Surviving the drive to here from Whitehorse always seems a bit of a miracle this avalanche-prone time of the year. During our last March visit to the Yukon, we had to drive through a small avalanche. It bent our front license plate but otherwise did no damage. Today we pass over pavement recently cleared from snow slides but had no close calls.


Before the drop down White Pass and into Alaska, we skied at the northern terminus of the Chilkoot Trail. Pushing our boards through newly drifted snow, we waddled to the snow-walled aid station that volunteered had crated for last Saturday’s Buckwheat ski race. Three days ago, the place was noisy with skiers. Today, we had the place to ourselves. I wanted to push on even though sticky snow slowed our progress. Just over a low set of hills lay the way to Lake Bennett, where more than 100 years ago stampeders built rafts and DIY boats for the Yukon River float to the Dawson City gold fields. Then, axes and saws would have shattered the late-winter silence. Today, it is only diminished by our creaky skis.


Grouse, Lynx, and a River


The grouse is a surprise, as was the pair of lynx that crossed languidly across the Klondike Highway in front of us a few says ago. The bird appears to nest in snow on the forest floor near a Chadburn Lake ski trail. I test the extent of its privacy zone by skiing closer and closer until it flies into a nearby pine tree.

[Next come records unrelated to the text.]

Lemma unblock_step_inv a u t i k k' : mutex_inv a -> (u < n)%nat -> (t < n)%nat ->
  a_thr a u = AUnblock t i k -> a_thr a t = APark k' ->
  mutex_inv (mkAst (<[t := ARun false false k']> (<[u := ARun false i k]> (a_thr a))) (a_glob a)).
Proof.
  intros I Hu Ht Eu Et. destruct (mi_unblock a I u t i k Hu Eu) as [Hh _].
  assert (Hne : u <> t) by congruence.
  assert (I1 : mutex_inv (mkAst (<[u := ARun false i k]> (a_thr a)) (a_glob a))).
  { pose proof (mi_thread a I u Hu) as [T1 T2 T3 T4 T5 T6 T7]. rewrite Eu in T1, T2, T3, T4, T5, T6, T7.
    destruct i, k; try done. upd_inv I. }
  assert (Et1 : a_thr (mkAst (<[u := ARun false i k]> (a_thr a)) (a_glob a)) t = APark k').
  { simpl. by rewrite fn_lookup_insert_ne. }
  pose proof (mi_thread _ I1 t Ht) as [T1 T2 T3 T4 T5 T6 T7]. rewrite Et1 in T1, T2, T3, T4, T5, T6, T7.
  destruct k'; try done. apply (inv_update_gen (mkAst (<[u := ARun false i k]> (a_thr a)) (a_glob a)) t (ARun false false (MRelock old)) (a_glob a) I1 Ht); simpl; try done.
  - constructor; simpl; try done; tauto.
  - by left.
  - apply (mi_nodup a I).
  - apply (mi_free a I).
  - intros v i' k2 Hv Hvt. unfold insert, fn_insert. case_decide; [done|]. intros E.
    assert (Hl : forall w, (w < n)%nat -> (exists x y z, a_thr a w = AUnblock x y z) -> MutexLock (a_glob a) = Some w).
    { intros w Hw (x & y & z & Ew). apply (ti_lock _ _ _ (mi_thread a I w Hw)). by rewrite Ew. }
    pose proof (Hl u Hu ltac:(eauto)). pose proof (Hl v Hv ltac:(eauto)). congruence.
Qed.

Lemma mutex_inv_start : mutex_inv (astart (fun _ => MUser 0) (MutexInit Recursive)).
Proof.
  constructor; simpl; try done; try set_solver.
  - destruct Recursive; unfold MUTEX_MAX_RECURSIVITY_DEPTH, MAX_BYTE; lia.
  - intros t Ht. constructor; simpl; try done; [|set_solver]. by destruct Recursive.
  - constructor.
Qed.

Lemma mutex_inv_reach a : areach mutex_step n (astart (fun _ => MUser 0) (MutexInit Recursive)) a -> mutex_inv a.
Proof.
  induction 1 as [|a a' Hr IH Hs]; [apply mutex_inv_start|]. destruct Hs as [t x h i k act g' st Ht E Ec Ea|t k Ht E|u t i k k' Hu Ht Eu Et].
  - destruct (client_step_inv a t x h i k IH Ht E) as (act1 & g1 & st1 & Ec1 & Ea1 & I1). rewrite Ec in Ec1.
    injection Ec1 as <- <-. rewrite Ea in Ea1. by injection Ea1 as <-.
  - by apply take_step_inv.
  - by apply unblock_step_inv.
Qed.
(** * Hero CRT effect: a shallow embedding of [assets/hero-crt-effect.js]

    The controller class [HeroCRTEffect] is embedded method by method, with
    the state it shares with the browser passed explicitly:
    - [this] is a record [HeroCRTEffect]; what lives outside it (layout of
      the page, [Math.random], GL objects, listeners, timers and animation
      frames) is a record [Browser];
    - a call that may throw returns a [JS.Completion]; an object reference
      that may be null or undefined is an [option];
    - JavaScript numbers are exact rationals ([Q]): every arithmetic
      expression of the source is kept as written, and the rounding of IEEE
      doubles is not modelled;
    - the GLSL fragment shader is modelled over the real numbers, because it
      takes a square root.

    Fields of [this] are grouped as follows:
    - [EffectParameters]: curvature, vignette, scanlineIntensity,
      chromaticAberration, mouseSensitivity, momentum;
    - [PointerState]: mouseX, mouseY, targetMouseX, targetMouseY, velocityX,
      velocityY, isHovering;
    - the remaining fields stay in [HeroCRTEffect] itself.

    The functions that initialise a page ([initHeroCRTEffects] and the
    listener of [shopify:section:load]) take the constructor as a
    parameter; the vertex shader and the buffers of [setupGeometry] are
    modelled over the real numbers, like the fragment shader. *)

From Stdlib Require Import QArith Qabs Lqa ZArith Lia List Bool String.
From Stdlib Require Import Qpower.
From Stdlib Require Reals Lra.
Import ListNotations.
(* ===== verification/Double.v ===== *)
(** * C++ [double]: IEEE 754 binary64

    Prices, quantities and request-weight tokens are C++ doubles. They are
    modelled by the Standard Library's [spec_float] with binary64 precision, so
    comparison and arithmetic are executable and round as the hardware does:
    NaN is unordered, the two zeros are equal. The section on the order gives
    the facts the order books rely on, and the tactic [dorder] that decides
    comparisons. *)

From S2P Require Import Prelude.
From Stdlib Require Import Floats.SpecFloat.

Open Scope Z_scope.

Abbreviation double := spec_float.

Definition prec64 : Z := 53.
Definition emax64 : Z := 1024.

Definition dlt (x y : double) : bool := SFltb x y.
Definition dgt (x y : double) : bool := SFltb y x.
Definition dle (x y : double) : bool := SFleb x y.
Definition dge (x y : double) : bool := SFleb y x.
Definition deq (x y : double) : bool := SFeqb x y.

Definition dadd : double -> double -> double := SFadd prec64 emax64.
Definition dsub : double -> double -> double := SFsub prec64 emax64.
Definition dmul : double -> double -> double := SFmul prec64 emax64.
Definition ddiv : double -> double -> double := SFdiv prec64 emax64.

(** [static_cast<double>] of an integer. *)
Definition d_of_Z (z : Z) : double := binary_normalize prec64 emax64 z 0 false.

(** [static_cast<std::int64_t>]: truncation toward zero of a finite value
    (other values are undefined in C++ and mapped to 0). *)
Definition Z_of_d (x : double) : Z :=
  match x with
  | S754_finite s m e =>
      let a := if e <? 0 then Z.pos m / 2 ^ (- e) else Z.pos m * 2 ^ e in
      if s then - a else a
  | _ => 0
  end.

(** A decimal literal [n / 10^k]. *)
Definition d_dec (n : Z) (k : N) : double := ddiv (d_of_Z n) (d_of_Z (10 ^ Z.of_N k)).

Definition d0 : double := S754_zero false.
Definition dnan : double := S754_nan.

(** [std::min] and [std::max]: the first argument unless the second is
    strictly smaller (larger). *)
Definition dmin (a b : double) : double := if dlt b a then b else a.
Definition dmax (a b : double) : double := if dlt a b then b else a.

(** ** The order

    The rank of a double: its class (infinities, sign), then its exponent and
    mantissa. On numbers the comparison is the lexicographic order of ranks. *)

Definition kn (x : double) : Z := match x with S754_nan => 1 | _ => 0 end.
Definition k1 (x : double) : Z :=
  match x with
  | S754_infinity s => if s then -2 else 2
  | S754_finite s _ _ => if s then -1 else 1
  | _ => 0
  end.
Definition k2 (x : double) : Z :=
  match x with S754_finite s _ e => if s then - e else e | _ => 0 end.
Definition k3 (x : double) : Z :=
  match x with S754_finite s m _ => if s then Z.neg m else Z.pos m | _ => 0 end.

Definition notnan (x : double) : Prop := kn x = 0.

#[global] Instance notnan_dec x : Decision (notnan x).
Proof. unfold notnan. apply _. Defined.

Lemma SFcompare_rank x y :
  notnan x -> notnan y ->
  SFcompare x y =
    Some (match k1 x ?= k1 y with
          | Eq => match k2 x ?= k2 y with Eq => k3 x ?= k3 y | c => c end
          | c => c
          end).
Proof.
  unfold notnan.
  destruct x as [sx|sx| |sx mx ex], y as [sy|sy| |sy my ey]; cbn; intros Hx Hy;
    try discriminate; try destruct sx; try destruct sy; try reflexivity.
  rewrite Z.compare_opp, (Z.compare_antisym ex ey).
    destruct (ex ?= ey); reflexivity.
Qed.

Lemma SFcompare_nan x y : ~ (notnan x /\ notnan y) -> SFcompare x y = None.
Proof. unfold notnan. destruct x, y; cbn; intros H; try reflexivity; exfalso; lia. Qed.

Definition rank_lt (x y : double) : Prop :=
  k1 x < k1 y \/ (k1 x = k1 y /\ (k2 x < k2 y \/ (k2 x = k2 y /\ k3 x < k3 y))).
Definition rank_eq (x y : double) : Prop := k1 x = k1 y /\ k2 x = k2 y /\ k3 x = k3 y.

Ltac rank_cases x y :=
  destruct (Z.compare_spec (k1 x) (k1 y)), (Z.compare_spec (k2 x) (k2 y)),
    (Z.compare_spec (k3 x) (k3 y)).

Lemma dlt_rank x y : dlt x y = true <-> notnan x /\ notnan y /\ rank_lt x y.
Proof.
  unfold dlt, SFltb.
  destruct (decide (notnan x)) as [Hx|Hx], (decide (notnan y)) as [Hy|Hy];
    [|rewrite SFcompare_nan by tauto; intuition discriminate..].
  rewrite SFcompare_rank by done. unfold rank_lt.
  rank_cases x y; split; try discriminate; try (intros _; repeat split; auto; lia);
    intros (_ & _ & H'); reflexivity || (exfalso; lia).
Qed.

Lemma deq_rank x y : deq x y = true <-> notnan x /\ notnan y /\ rank_eq x y.
Proof.
  unfold deq, SFeqb.
  destruct (decide (notnan x)) as [Hx|Hx], (decide (notnan y)) as [Hy|Hy];
    [|rewrite SFcompare_nan by tauto; intuition discriminate..].
  rewrite SFcompare_rank by done. unfold rank_eq.
  rank_cases x y; split; try discriminate; try (intros _; repeat split; auto; lia);
    intros (_ & _ & H'); reflexivity || (exfalso; lia).
Qed.

Lemma dle_rank x y :
  dle x y = true <-> notnan x /\ notnan y /\ (rank_lt x y \/ rank_eq x y).
Proof.
  unfold dle, SFleb.
  destruct (decide (notnan x)) as [Hx|Hx], (decide (notnan y)) as [Hy|Hy];
    [|rewrite SFcompare_nan by tauto; intuition discriminate..].
  rewrite SFcompare_rank by done. unfold rank_lt, rank_eq.
  rank_cases x y; split; try discriminate; try (intros _; repeat split; auto; lia);
    intros (_ & _ & H'); reflexivity || (exfalso; lia).
Qed.

(** [dorder] decides a comparison from the comparisons in the context: every
    boolean test becomes a statement about ranks, and [lia] does the rest. *)
Ltac dorder :=
  unfold dgt, dge in *;
  repeat match goal with
  | H : _ = false |- _ => apply Bool.not_true_iff_false in H
  | |- _ = false => apply Bool.not_true_iff_false
  end;
  rewrite ?dlt_rank, ?deq_rank, ?dle_rank in *;
  unfold rank_lt, rank_eq, notnan in *;
  cbn [kn k1 k2 k3 d0] in *; lia.

Lemma dlt_irrefl x : dlt x x = false.
Proof. dorder. Qed.
Lemma dlt_trans x y z : dlt x y = true -> dlt y z = true -> dlt x z = true.
Proof. intros. dorder. Qed.
Lemma dlt_total x y : notnan x -> notnan y ->
  dlt x y = true \/ deq x y = true \/ dlt y x = true.
Proof. intros. dorder. Qed.
Lemma deq_refl x : notnan x -> deq x x = true.
Proof. intros. dorder. Qed.
Lemma deq_sym x y : deq x y = deq y x.
Proof. apply Bool.eq_iff_eq_true. dorder. Qed.
Lemma deq_trans x y z : deq x y = true -> deq y z = true -> deq x z = true.
Proof. intros. dorder. Qed.

Example dlt_ex : dlt (d_dec 1 1) (d_dec 25 2) = true /\ deq (S754_zero true) d0 = true
  /\ deq dnan dnan = false /\ Z_of_d (d_dec (-75) 1) = -7.
Proof. vm_compute. done. Qed.

(** ** Signs

    A double with no minus sign; zeros of either sign count. *)

Definition nonneg (x : double) : Prop :=
  match x with S754_finite s _ _ | S754_infinity s => s = false | _ => True end.

Lemma binary_round_aux_nonneg m e l : nonneg (binary_round_aux prec64 emax64 false m e l).
Proof.
  unfold binary_round_aux. destruct (shr_fexp _ _ _ _ _) as [mrs e1].
  destruct (shr_fexp _ _ _ _ _) as [mrs2 e2]. destruct (shr_m mrs2); cbn; [done| |done].
  by destruct (_ <=? _).
Qed.

Lemma dmul_nonneg x y : nonneg x -> nonneg y -> nonneg (dmul x y).
Proof.
  destruct x as [sx|sx| |sx mx ex], y as [sy|sy| |sy my ey]; cbn [nonneg dmul SFmul]; try done;
    unfold dmul; cbn [SFmul]; intros Hx Hy; try (by cbn; rewrite ?Hx, ?Hy).
  subst. apply binary_round_aux_nonneg.
Qed.

Lemma d_of_Z_nonneg z : 0 <= z -> nonneg (d_of_Z z).
Proof.
  intros H. destruct z as [|p|p]; [done| |lia]. unfold d_of_Z, binary_normalize, binary_round.
  destruct (shl_align _ _ _) as [m e]. apply binary_round_aux_nonneg.
Qed.

Lemma Z_of_d_nonneg x : nonneg x -> 0 <= Z_of_d x.
Proof.
  destruct x as [s|s| |s m e]; cbn; try lia. intros ->. destruct (Z.ltb_spec e 0).
  - apply Z.div_pos; [lia|]. apply Z.pow_pos_nonneg; lia.
  - pose proof (Z.pow_nonneg 2 e). nia.
Qed.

We ski on through the mixed aspen/pine forest to a Yukon River overlook. Not too many years ago, I paddled a canoe under this bluff with a Swedish friend. The Yukon was a source of fear then as it is today. In the canoe, I entertained a little fear of the river’s power that moved us forward as the glacier silt it carried scraped against the canoe’s submerged skin. Today, I fear that the ice beneath the river’s snow covering would be too weak to hold my weight. It is a silly fear. I only touch the river with my eyes.


Later in the day we ski do on the river near the Moss Lake dam, reassured by the presence of newly laid ski tracks. The tracks keep us close to the shore. Across the river, dark clouds block out the sun, bringing drama before the next snow squall.


Mt. Mac


Mt. MacIntyre is Whitehorse is a world class cross country ski area. On a sunny day like today, when the temperature is near freezing, it provides a ski experience that justifies the effort to get here from Juneau.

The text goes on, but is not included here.